Shouldn’t people just go into treatment?

There are multiple barriers to people going into treatment for substance use: Sometimes people are not interested, willing, ready or able to go to treatment; Financial; Waiting lists/availability; Stigma; Untreated underlying mental health or trauma issues; Acceptability of treatment models, hours of operation, staff, requirements. Overdose Response and naloxone trainings are a practical strategy that focus on what is, as opposed to what should be. If this question is raised in a group setting, one successful strategy is to turn this question around to the group. Usually group members elucidate the reasons why treatment is only sometimes a viable option for some substance users.

If we help people avoid overdoses, how will they ever learn how dangerous drug use is/hit “rock bottom”/ get a “wake up call”?

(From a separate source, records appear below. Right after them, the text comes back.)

(* ===== verification/TlvStream.v ===== *)
(** * TlvStream: a TLV reader as a stream of bytes

    Theorems on the reader of TlvReader.v.  [view] is what a reader state means:
    the bytes still to be read, wherever they lie, the length limit, and the
    current element.  [sim] relates states with the same view.

    - [ReadData_spec], [ReadElement_sim], [Next_sim], ...: every operation
      respects [sim] and, from a well-formed state, neither follows a dangling
      pointer nor runs out of fuel;
    - [reader_chunk_independent]: how the input is cut into buffers does not
      matter;
    - [reader_safe]: no call on a reader, or on the readers made from it, goes
      outside a buffer or runs out of fuel. *)

From S2P Require Import Prelude Encoding TlvTypes TlvReader.
Import TLVReader.

(** ** The view of a reader state *)

(** The bytes from the read point to the end of the current buffer. *)
Definition cur (r : t) : bytes :=
  match mWindow r with
  | Within buf rp be => mem_read rp (be - rp) buf
  | Dangling _ => []
  end.

(** What the store delivers before it reports the end of the input. *)
Fixpoint deliverable (store : list bytes) : bytes :=
  match store with
  | (_ :: _) as b :: store => b ++ deliverable store
  | _ => []
  end.

Definition left_over (r : t) : Z := mMaxLen r - mLenRead r.

(** The bytes still to be read. *)
Definition rest (s : St) : bytes :=
  cur s.1 ++
  (if mBackingStore s.1
   then take (Z.to_nat (left_over s.1) - length (cur s.1)) (deliverable s.2) else []).

Record view := MkView {
  v_rest : bytes;
  v_left : Z;
  v_tag : Z;
  v_lenOrVal : Z;
  v_control : Z;
  v_container : Z;
  v_open : bool;
  v_profile : Z }.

The death of a peer or a near death experience does not “teach” drug users a “lesson”. Increased psychological distress or trauma can actually increase substance use. The actual definition of addiction (called “dependence” or “abuse” by the American Psychological Association’s DSM IV-TR) includes one important criteria that relates to this issue: Use continues despite knowledge of adverse consequences (e.g., failure to fulfill role obligation, use when physically hazardous) This means that someone who is addicted by definition may not modify behaviors based on bad outcomes such as overdose.